11 July, 2023

Flowers, honey Bee and Butterfly!





Every day when I have an opportunity to walk in our garden, what is common is the sights of flowers, Bees and Butterflies. They are most fragile and vulnerable. However they survive the hostile environment. The incessant rains for the last one week did not diminish their presence or activity. 

During a conversation with a friend yesterday, whom I was speaking to after a while, he raised an issue, 'Why do we often go down emotionally under pressure or stress'!

That is when I remembered a biographical hint, which late Dr Ray Windsor from  Newzealand, shared with me in 1976. He came to India having had advanced training in cardio-thoracic surgery to offer his services, at a time when the coronary by pass surgery was still not practiced in India. He went to two prominent hospitals, one in south India and the other in the north. They did not welcome him. Having been disappointed, he went to the post graduate Institute of Medical sciences, Chandigarh, which was in its early stage of being established. That was where he had an opportunity to start his cardio-thoracic surgery practice in India, from where he moved on to become the international director of the Bible Medical Missionary Fellowship, stationed in New Delhi. 

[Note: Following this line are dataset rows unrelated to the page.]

Lemma bind_emit {A} (ev : event) (k : () → M A) (tr : list event) :
  (emit ev ≫= k) tr = k () (tr ++ [ev]).
Proof. done. Qed.

(** The [try] block with its handler never lets an [Exception] out, and
    only adds events to the trace. *)
Lemma navigation_block_trace (e : gmap string string) (o : ext_call → option exn)
    (tr : list event) :
  ∃ nav,
    (try_except
       (_ ← emit (Logged LogNavigating);
        _ ← call o Goto;
        if env_truthy e "WAIT_FOR_SELECTOR" then call o WaitForSelector else mret ())
       (λ x, emit (Logged LogNavigationError)) tr).1 = tr ++ nav.
Proof.
  unfold try_except, mbind, M_bind, emit, call, mret, M_ret.
  destruct (o Goto) as [[]|]; simpl.
  - by eexists [_; _; _]; rewrite <-!app_assoc.
  - by eexists [_; _]; rewrite <-!app_assoc.
  - destruct (env_truthy e "WAIT_FOR_SELECTOR"); simpl.
    + destruct (o WaitForSelector) as [[]|]; simpl.
      * by eexists [_; _; _; _]; rewrite <-!app_assoc.
      * by eexists [_; _; _]; rewrite <-!app_assoc.
      * by eexists [_; _; _]; rewrite <-!app_assoc.
    + by eexists [_; _]; rewrite <-!app_assoc.
Qed.

(** When the calls around the navigation return normally, the trace is:
    the setup, what the navigation did, the whole [finally] block; and
    the function returns the buffer. *)
Lemma run_account_trace (e : gmap string string) (o : ext_call → option exn)
    (captured : list jval) :
  session_ok o →
  ∃ nav,
    run_account e o captured []
    = ((Called <$> setup_calls) ++ nav ++ finalize_trace e, Returned captured).
Proof.
  intros Hok. unfold session_ok in Hok. simpl in Hok.
  repeat (apply Forall_cons in Hok as [? Hok]).
  unfold run_account, finally_return.
  rewrite !bind_call_returns by done.
  match goal with
  | |- context [try_except ?body ?handler ?tr] =>
      destruct (navigation_block_trace e o tr) as [nav Hnav]
  end.
  rewrite Hnav. exists nav. unfold finalize_trace.
  destruct (on e "EXPORT_STORAGE").
  - unfold mbind at 1, M_bind at 1.
    rewrite bind_call_returns by done. unfold emit at 1.
    rewrite !bind_call_returns, bind_emit by done.
    unfold mret, M_ret. simpl. by rewrite <-!app_assoc.
  - unfold mbind at 1, M_bind at 1. unfold mret at 1, M_ret at 1.
    rewrite !bind_call_returns, bind_emit by done.
    unfold mret, M_ret. simpl. by rewrite <-!app_assoc.
Qed.


Lemma oracle_timeout_ok : session_ok oracle_timeout.
Proof. unfold session_ok. simpl. repeat constructor. Qed.

Lemma oracle_cancelled_ok : session_ok oracle_cancelled.
Proof. unfold session_ok. simpl. repeat constructor. Qed.

Lemma oracle_clean_ok : session_ok oracle_clean.
Proof. unfold session_ok. simpl. repeat constructor. Qed.


(** The traces of a clean run, of a run whose navigation times out and of
    a run whose readiness wait is cancelled. *)
Example run_account_sample_traces :
  (run_account env_wait_export oracle_clean [] []).1
  = (Called <$> setup_calls)
    ++ [Logged LogNavigating; Called Goto; Called WaitForSelector]
    ++ finalize_trace env_wait_export ∧
  (run_account env_wait_export oracle_timeout [] []).1
  = (Called <$> setup_calls)
    ++ [Logged LogNavigating; Called Goto; Logged LogNavigationError]
    ++ finalize_trace env_wait_export ∧
  (run_account env_wait_export oracle_cancelled [] []).1
  = (Called <$> setup_calls)
    ++ [Logged LogNavigating; Called Goto; Called WaitForSelector]
    ++ finalize_trace env_wait_export.
Proof. split_and!; vm_compute; reflexivity. Qed.

(** When the dump of the requests raises, the exception leaves the
    function at once: the rest of the [finally] block is skipped. *)
Example run_account_disk_full :
  run_account ∅ oracle_disk_full [capture_login] []
  = ((Called <$> setup_calls) ++ [Logged LogNavigating; Called Goto; Called DumpRequests],
     Raised (ExException "No space left on device")).
Proof. vm_compute. reflexivity. Qed.


(** ** The orchestrator: lists of tasks *)

Lemma running_count_insert (l : list phase) (i : nat) (p q : phase) :
  l !! i = Some p →
  length (filter (λ p, is_running p = true) (<[i:=q]> l))
  + (if is_running p then 1 else 0)
  = length (filter (λ p, is_running p = true) l)
    + (if is_running q then 1 else 0).
Proof.
  revert i. induction l as [|a l IH]; intros i Hi; [done|].
  destruct i as [|i]; simpl in *.
  - injection Hi as ->. rewrite !filter_cons.
    destruct (decide (is_running q = true)) as [->|Hq%not_true_is_false],
             (decide (is_running p = true)) as [->|Hp%not_true_is_false];
      rewrite ?Hq, ?Hp; simpl; lia.
  - specialize (IH i Hi). rewrite !filter_cons.
    destruct (decide (is_running a = true)); simpl; lia.
Qed.

Lemma running_count_finished (l : list phase) :
  Forall (λ p, is_running p = false) l →
  length (filter (λ p, is_running p = true) l) = 0.
Proof.
  induction 1 as [|p l Hp _ IH]; [done|].
  rewrite filter_cons. destruct (decide (is_running p = true)); [congruence|done].
Qed.

Lemma weight_insert (sessions : list session) (l : list phase) (i : nat)
    (ss : session) (p q : phase) :
  sessions !! i = Some ss → l !! i = Some p →
  sum_list (zip_with phase_weight sessions (<[i:=q]> l)) + phase_weight ss p
  = sum_list (zip_with phase_weight sessions l) + phase_weight ss q.
Proof.
  revert l i. induction sessions as [|s0 sessions IH]; intros l i Hs Hl; [done|].
  destruct l as [|a l]; [done|]. destruct i as [|i]; simpl in *.
  - injection Hs as ->. injection Hl as ->. lia.
  - specialize (IH l i Hs Hl). lia.
Qed.

(** The tasks of a list: one is inside the semaphore, or none is and one
    waits, or all have ended. *)
Lemma phases_cases (l : list phase) :
  (∃ i n, l !! i = Some (Running n)) ∨
  (Forall (λ p, is_running p = false) l ∧ ∃ i, l !! i = Some Pending) ∨
  Forall (λ p, is_finished p = true) l.
Proof.
  induction l as [|p l IH]; [by right; right|].
  destruct p as [|n|r].
  - destruct IH as [(i & n & Hi)|[[Hnr (i & Hi)]|Hfin]].
    + left. by exists (S i), n.
    + right; left. split; [by constructor|]. by exists 0.
    + right; left. split; [|by exists 0].
      constructor; [done|]. eapply Forall_impl; [exact Hfin|].
      by intros [].
  - left. by exists 0, n.
  - destruct IH as [(i & n & Hi)|[[Hnr (i & Hi)]|Hfin]].
    + left. by exists (S i), n.
    + right; left. split; [by constructor|]. by exists (S i).
    + right; right. by constructor.
Qed.

Lemma collect_lookup (l : list phase) (rs : list (list jval)) :
  collect l = Some rs →
  length rs = length l ∧
  ∀ i p, l !! i = Some p → ∃ r, p = Finished (Returned r) ∧ rs !! i = Some r.
Proof.
  revert rs. induction l as [|p l IH]; intros rs; simpl.
  - intros [= <-]. by split.
  - destruct p as [| |[r|]]; try done.
    destruct (collect l) as [rs'|]; [|done]. simpl. intros [= <-].
    destruct (IH rs' eq_refl) as [Hlen Hl]. split; [simpl; by rewrite Hlen|].
    intros [|i] p; simpl; [intros [= <-]; by exists r|apply Hl].
Qed.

While sharing about his disappointment and staying in India for about four months without an open door for him, he felt dejected and was ready to go back to Auckland where he was working earlier. That was when he met late Mr Alan Norish, a retired army officer who served in India during the Second World War. Mr Norish mentioned to him 'disappointments are also opportunities'. 

During that conversation with Dr Windsor, he happened to mention to me something that has been a pathfinder for me. One can go under a difficult situation or ride in the wings of that experience to a horizon beyond. That was what he did, following which he saw some doors closed for him another one opened for him. 

It is our perception which makes a situation hostile or favourable. It is within us to navigate through a difficult situation or retreat and stay regretful or reactive. 

It was through this optic I viewed a honey Bee and butterfly out in the garden, to gather nectar in between the rain. They knew the way to adapt to the situation and still continued to be present with an overcoming orientation. 

There are some good books on mid life transition, beyond sixty, life after seventy, and  life senior citizens, etc in my collection of books. Since ten days into retirement I have had occasions to turn the pages of some of these books to get a glimpse into scheduling each day with a structure. Dr Willian Cutting authored few books giving suggestions to senior citizens to 'move to live well'. He advocates a physical activity schedule for senior citizens. 

What is this movement! Is it only physical! 

Movement is also a journey from a mind set to freedom of thinking!

I like the way the Bee and the butterfly moved from one flower to another, sometimes returning to an earlier flower they visited. They did not have a linear path but an exploratory path during their nectar seeking. 

The journey of life is through peeks and valleys of life experiences. All humans are on an exploratory journey, often having to go through an  unchartered path. 

I go out early in the morning, while it is still dark,  to gather nutmeg fruits from beneath a tree, which has its branches spread on to the public road. The ground is overgrown with grass. As the shell is yellow in colour and the seed is red, it is easy to notice them in the grass. After the initial gathering, I shine the torch on the ground and notice a fee more glistening in the light. It was that light which revealed what was not so evident. 

There is a light within which is what illuminates the inner path for us to make the existential choices.  

Jesus of Nazareth said, 'Watch out that the light in you may not be darkness' (Luke 11:33). The  verse before that explains this statement. 'The lamp of your body is your eye; when your eye is clear, your whole body is also full of light, but when it is bad, your body is full of darkness'. The eye that sees, discerns and illuminates!

A Bee and a Butterfly see with their whole body because their eyes illuminate their body!

I found the practice of Lectio divina, meditative reading of the Bible on two or three occasions during the in between time at work,  as a useful way to have the light within us illuminating us to see and discern the way forward. The Scripture lights the interior with truth that gets often subsumed by existential pressures. 

This periodic movement from the exterior to the interior is what would offer us to see an opportunity in every situation,  to redeem it for greater inner consciousness of the path ahead. 

We are sojourners. Pathfinding is to be our habit!